AMD’s Ryzen AI Halo recently went on sale for $4,000, sparking an interesting debate about how it compares to Nvidia’s slightly more expensive DGX Spark offering.
However, the configuration offered by the Ryzen AI Halo has been on the market for a few months now, and while most OEMs and enterprise providers offer the same flavor and configuration, Shenzhen-based memory and storage company Longsys has taken things a step further.
The storage giant demonstrated a localized version of a 397B parameter AI model running on its own version of Ryzen AI Halo, with the same 16-core Ryzen AI Max+ 395 and 128GB RAM configuration.
How was the Ryzen AI Max+ 395 able to run such a massive model with only 128GB of RAM?
Although the running model was not explicitly stated, it appears to be a customized version derived from Alibaba’s Qwen 3.5 397B (A17B), a multi-modal foundation model that utilizes a Mixture-of-Experts (MoE) approach, which made the original DeepSeek such a potent contender.
Although it utilized INT4 quantization, the memory requirements far exceed the memory the device demonstrating the feat had to offer: only 96GB of VRAM is available to the GPU in a 128GB total configuration, against an estimated 200-250GB of VRAM for the model to run.
The secret sauce is Longsys’ recently unveiled custom SPU and iSA configuration that allows for real-time data compression, a feat the company says allows it to fit as much as twice the amount of data in storage drives up to 128GB, leveraging a caching layer that reduces DRAM requirements considerably.
The approach involves offloading experts who are not in active use to a large, fast storage buffer, which the AI chip can then reintroduce them from if necessary.
In a press release, Longsys claimed that their approach worked by targeting the “pain points of MoE LLMs”, such as large parameter counts, rapid KV cache expansion, and I/O latency that hamper inference efficiency
“It leverages expert offloading, intelligent cache management, and predictive prefetch algorithms to effectively solve storage planning challenges and greatly improve local AI inference smoothness,” the company added.

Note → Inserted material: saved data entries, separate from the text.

(** ** Reading back *)

Lemma Node_reads h db enc :
  h <> zeroHash -> writer (lock db) = false -> enc <> [] ->
  cleans_Get db h = None \/ cleans_Get db h = Some enc ->
  (exists c, dirties db !! h = Some c /\ rlp c = enc) \/
  (dirties db !! h = None /\ kv (diskdb db) !! (TrieNodeKey, h) = Some enc) ->
  exists db', Node h db = Ok (enc, None) db'.
Proof.
  intros Hh Hw Henc Hcl Hsrc. unfold Node. rewrite decide_False by done. munfold.
  destruct Hcl as [-> | ->]; [|by eexists].
  unfold RLock, RUnlock. rewrite Hw. simpl.
  destruct Hsrc as [(c & -> & <-)|[-> Hkv]]; [by eexists|].
  unfold ReadTrieNode. simpl. rewrite Hkv. simpl.
  rewrite decide_True; [by eexists|].
  destruct enc; [done|]. unfold blen. simpl. lia.
Qed.

Lemma insert_keeps_cache hash size n db db' :
  insert hash size n db = Ok tt db' -> cleans db' = cleans db /\ lock db' = lock db.
Proof.
  unfold insert. munfold.
  destruct (dirties db !! hash); [by intros [= <-]|].
  destruct (simplifyNode n); [|done]. simpl.
  destruct (decide _); simpl; [by intros [= <-]|].
  destruct (_ !! newest db); [|done]. simpl. by intros [= <-].
Qed.

(** X12: A node inserted under a new hash is read back by [Node]: the answer is
    the encoding of the collapsed node, unless the clean cache already
    holds a blob for the hash, which is then the answer. *)
Theorem Node_after_insert (l : list N) (db : Database) (hash : N) (size : Z) (n sn : node) :
  FL l ∅ db -> dirties db !! hash = None -> simplifyNode n = Some sn ->
  writer (lock db) = false ->
  exists db1 e, insert hash size n db = Ok tt db1 /\
    dirties db1 !! hash = Some e /\ cnode e = sn /\
    Node hash db1 = Ok (default (rlp e) (cleans_Get db hash), None) db1.
Proof.
  intros HFL Hnone Hsn Hw.
  destruct (post_elim _ _ _ (insert_FL l db hash size n sn HFL Hnone Hsn))
    as ([] & db1 & E & _ & _ & (e & He & Hen & _) & _).
  destruct (insert_keeps_cache _ _ _ _ _ E) as [Hc Hl].
  exists db1, e. split_and!; [done|done|done|].
  assert (Hh : hash <> zeroHash).
  { intros ->. destruct (proj2 (fl_keys _ _ _ HFL zeroHash)) as [? ?]; [by left|congruence]. }
  assert (Hcg : cleans_Get db1 hash = cleans_Get db hash)
    by (unfold cleans_Get; by rewrite Hc).
  unfold Node. rewrite decide_False by done. munfold. rewrite Hcg.
  destruct (cleans_Get db hash); [done|]. simpl.
  unfold RLock, RUnlock. rewrite Hl, Hw. simpl. rewrite He. simpl.
  f_equal. clear -Hl Hw. destruct db1 as [? ? ? ? ? ? ? ? ? ? ? ? [w r]]. simpl in *.
  rewrite Hl in *. destruct (lock db). simpl in *. by subst.
Qed.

It’s important to note that while the move itself is an impressive feat, Longsys didn’t provide details on computing power in terms of tokens per second, with the Ryzen AI chip being relatively limited compared to most modern AI GPU offerings.

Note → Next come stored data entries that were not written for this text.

(** X1. [cached_fetch] keeps what it has fetched: after a call that
    returned a frame, the same call returns that frame again without a
    request and without touching the cache; a call that raised has stored
    nothing; and no call replaces a frame that was cached before it. *)
Theorem cached_fetch_reuses (service : string → Z → Viz.reply)
    (float_of_string : string → option float) (cls_ids : list string)
    (start_yyyymm end_yyyymm : Z) (tbl : dict (option string)) (c c' : Viz.cache)
    (log : list Viz.event) (r : result (list Viz.row)) :
  Viz.cached_fetch service float_of_string cls_ids start_yyyymm end_yyyymm tbl c = (c', log, r) →
  match r with
  | Ok df =>
      Viz.cached_fetch service float_of_string cls_ids start_yyyymm end_yyyymm tbl c'
      = (c', [], Ok df)
  | Raise _ => c' = c
  end
  ∧ ∀ k df0, Viz.cached c k = Some df0 → Viz.cached c' k = Some df0.
Proof.
  rewrite cached_fetch_run.
  destruct (Viz.cached c (start_yyyymm, end_yyyymm)) as [df|] eqn:Hc.
  - intros [= <- <- <-]. split; [|done]. by rewrite cached_fetch_run, Hc.
  - destruct (Viz.batch_fetch _ _ _ _ _ _ _) as [[c1 log1] [df|e]]; intros [= <- <- <-].
    + split; [by rewrite cached_fetch_run, cached_insert|].
      intros k df0 Hk. simpl.
      destruct ((start_yyyymm =? k.1) && (end_yyyymm =? k.2)) eqn:Hkey; [|done].
      apply andb_true_iff in Hkey as [H1%Z.eqb_eq H2%Z.eqb_eq].
      destruct k as [k1 k2]. simpl in *. subst. congruence.
    + done.
Qed.

Lemma cached_fetch_reuses_witness :
  Viz.cached_fetch two_regions no_float ["11"] jan22 feb22 two_names
    [(jan22, feb22, seoul_rows)]
  = ([(jan22, feb22, seoul_rows)], [], Ok seoul_rows)
  ∧ Viz.cached [(jan22, feb22, seoul_rows)] (jan22, feb22) = Some seoul_rows.
Proof.
  destruct (cached_fetch_reuses two_regions no_float ["11"] jan22 feb22 two_names []
              [(jan22, feb22, seoul_rows)]
              [Viz.HttpGet "11" jan22; Viz.HttpGet "11" feb22] (Ok seoul_rows))
    as [Hagain _].
  - vm_compute. reflexivity.
  - split; [exact Hagain | reflexivity].
Defined.

(** ** The requests of a run *)

Section offline.
Context {A B : Type}.

Lemma offline_ret (a : A) : offline (Run.ret a).
Proof. by intros c. Qed.

Lemma offline_lift (r : result A) : offline (Run.lift r).
Proof. by intros c. Qed.

Lemma offline_emit (ev : Viz.event) : is_request ev = false → offline (Run.emit ev).
Proof. intros Hev c. unfold Run.emit, log_of, state_of. simpl. by rewrite Hev. Qed.

Lemma offline_bind (m : Viz.script A) (f : A → Viz.script B) :
  offline m → (∀ a, offline (f a)) → offline (Run.bind m f).
Proof.
  intros Hm Hf c. unfold Run.bind. specialize (Hm c).
  destruct (m c) as [[s1 log1] [a|e]]; unfold log_of, state_of in *; simpl in *;
    destruct Hm as [-> Hlog]; [|done].
  specialize (Hf a c). destruct (f a c) as [[s2 log2] r].
  unfold log_of, state_of in *. simpl in *.
  destruct Hf as [Hs2 Hlog2]. split; [done|].
  by rewrite List.filter_app, Hlog, Hlog2.
Qed.

End offline.

Create HintDb offline.
#[local] Hint Resolve offline_ret offline_lift offline_emit offline_bind : offline.

Lemma calc_change_offline (df : list Viz.row) (start_date end_date : Z) :
  offline (Viz.calc_change df start_date end_date).
Proof. unfold Viz.calc_change. repeat (apply offline_bind; [|intros]); auto with offline. Qed.

Lemma plot_offline (merged_gdf : list Viz.merged) (clicked : option string) :
  offline (Viz.plot_colormap_with_geojson merged_gdf clicked).
Proof.
  unfold Viz.plot_colormap_with_geojson.
  repeat (apply offline_bind; [|intros]); auto with offline.
Qed.

Lemma drill_down_offline (df : list Viz.row) (tbl : dict (option string))
    (clicked_name : option string) :
  offline (Viz.drill_down df tbl clicked_name).
Proof.
  unfold Viz.drill_down. destruct clicked_name as [name|]; [|auto with offline].
  destruct (negb (String.eqb name "")); [|auto with offline].
  apply offline_bind; [auto with offline|]. intros [code|]; [|auto with offline].
  destruct (truthy code); [|auto with offline].
  destruct (Viz.sort_by_date _); [auto with offline|].
  apply offline_bind; intros; auto with offline.
Qed.

Lemma requests_before_offline {A B} (m : Viz.script A) (f : A → Viz.script B)
    (c : Viz.cache) :
  (∀ a, offline (f a)) →
  List.filter is_request (log_of (Run.bind m f c)) = List.filter is_request (log_of (m c)).
Proof.
  intros Hf. unfold Run.bind. destruct (m c) as [[s1 log1] [a|e]]; [|done].
  destruct (Hf a s1) as [_ Hlog]. destruct (f a s1) as [[s2 log2] r].
  unfold log_of in *. simpl in *. by rewrite List.filter_app, Hlog, app_nil_r.
Qed.

Lemma requests_are_requests (ts : list (string * Z)) :
  List.filter is_request (map (fun t => Viz.HttpGet t.1 t.2) ts)
  = map (fun t => Viz.HttpGet t.1 t.2) ts.
Proof. induction ts as [|t ts IH]; simpl; [done|]. by rewrite IH. Qed.

(** X2. The requests of a run of the script are those of the fetch and
    no others: none at all when the months from the start month to the
    current month are cached, one per region and month otherwise. The end
    date, the geometry and the clicked region have no part in it. *)
Theorem main_requests (service : string → Z → Viz.reply)
    (float_of_string : string → option float) (cls_ids : list string)
    (tbl : dict (option string)) (geo_df : list Viz.feature)
    (start_date_input end_date_input : Viz.picked) (latest_yyyymm : Z)
    (clicked : option string) (c : Viz.cache) :
  List.filter is_request
    (log_of (Viz.main service float_of_string cls_ids tbl geo_df start_date_input
               end_date_input latest_yyyymm clicked c))
  = match Viz.cached c (Viz.yyyymm_of start_date_input, latest_yyyymm) with
    | Some _ => []
    | None =>
        map (fun t => Viz.HttpGet t.1 t.2)
          (Viz.tasks cls_ids
             (Pandas.period_range (Viz.yyyymm_of start_date_input) latest_yyyymm))
    end.
Proof.
  unfold Viz.main. rewrite requests_before_offline.
  - rewrite cached_fetch_run. destruct (Viz.cached c _) as [df|]; [done|].
    destruct (batch_fetch_run service float_of_string cls_ids
                (Viz.yyyymm_of start_date_input) latest_yyyymm tbl c) as [r Hr].
    rewrite Hr. destruct r; apply requests_are_requests.
  - intros [|r df]; [auto with offline|].
    repeat (apply offline_bind; [|intros]);
      auto using calc_change_offline, plot_offline, drill_down_offline with offline.
Qed.

(** ** What is requested and what comes back *)

Lemma omap_none {A B} (f : A → option B) (l : list A) :
  (∀ x, x ∈ l → f x = None) → omap f l = [].
Proof.
  induction l as [|x l IH]; simpl; [done|]. intros Hall.
  rewrite (Hall x) by left. apply IH. intros y Hy. apply Hall. by right.
Qed.

(** X3. When every fetch of a run fails (or there is nothing to
    fetch, the start month lying after the current month), the script shows
    the error that there is no data after the requests and ends without an
    exception; the empty frame is cached under the two months. *)
Theorem outage_shows_no_data (service : string → Z → Viz.reply)
    (float_of_string : string → option float) (cls_ids : list string)
    (tbl : dict (option string)) (geo_df : list Viz.feature)
    (start_date_input end_date_input : Viz.picked) (latest_yyyymm : Z)
    (clicked : option string) (c : Viz.cache) :
  Viz.cached c (Viz.yyyymm_of start_date_input, latest_yyyymm) = None →
  (∀ cls_id yyyymm,
     cls_id ∈ cls_ids → Viz.yyyymm_of start_date_input ≤ yyyymm ≤ latest_yyyymm →
     fetch_fails float_of_string (service cls_id yyyymm)) →
  Viz.main service float_of_string cls_ids tbl geo_df start_date_input end_date_input
    latest_yyyymm clicked c
  = ((Viz.yyyymm_of start_date_input, latest_yyyymm, []) :: c,
     map (fun t => Viz.HttpGet t.1 t.2)
       (Viz.tasks cls_ids (Pandas.period_range (Viz.yyyymm_of start_date_input) latest_yyyymm))
     ++ [Viz.StError "❌ 데이터 없음"],
     Ok tt).
Proof.
  intros Hmiss Hfail. unfold Viz.main, Run.bind at 1.
  rewrite cached_fetch_run, Hmiss. unfold Viz.batch_fetch, Run.bind at 1.
  rewrite collect_run, omap_none.
  - unfold Run.ret, Run.put_state, Run.bind, Run.emit. simpl. by rewrite !app_nil_r.
  - intros t [Hcid Hy]%elem_of_tasks. unfold fetched.
  apply failed_fetch_none, Hfail; [done|].
  unfold Pandas.period_range in Hy. apply elem_of_seqZ in Hy. lia.
Qed.

Lemma outage_shows_no_data_witness :
  Viz.main outage no_float ["11"; "26"] two_names [jung_gu]
    {| Viz.yyyymm_of := jan22; Viz.day_of := 1 |}
    {| Viz.yyyymm_of := feb22; Viz.day_of := 1 |} feb22 None []
  = ([(jan22, feb22, [])],
     [Viz.HttpGet "11" jan22; Viz.HttpGet "26" jan22;
      Viz.HttpGet "11" feb22; Viz.HttpGet "26" feb22;
      Viz.StError "❌ 데이터 없음"],
     Ok tt).
Proof.
  apply (outage_shows_no_data outage no_float ["11"; "26"] two_names [jung_gu]
           {| Viz.yyyymm_of := jan22; Viz.day_of := 1 |}
           {| Viz.yyyymm_of := feb22; Viz.day_of := 1 |} feb22 None []).
  - reflexivity.
  - intros cls_id yyyymm _ _. apply request_raises.
Defined.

Regardless, the approach that essentially treats storage as memory suggests that localized AI may be able to run significantly larger models, and that memory may not be such a severe limitation for certain approaches.
This means that memory limitations can be circumvented by leveraging fast storage and running a model at a limit level that would otherwise require tens of thousands of dollars in AI hardware, which is no small feat. This means that models previously limited to data centers only can now run on a device that fits in the palm of your hand.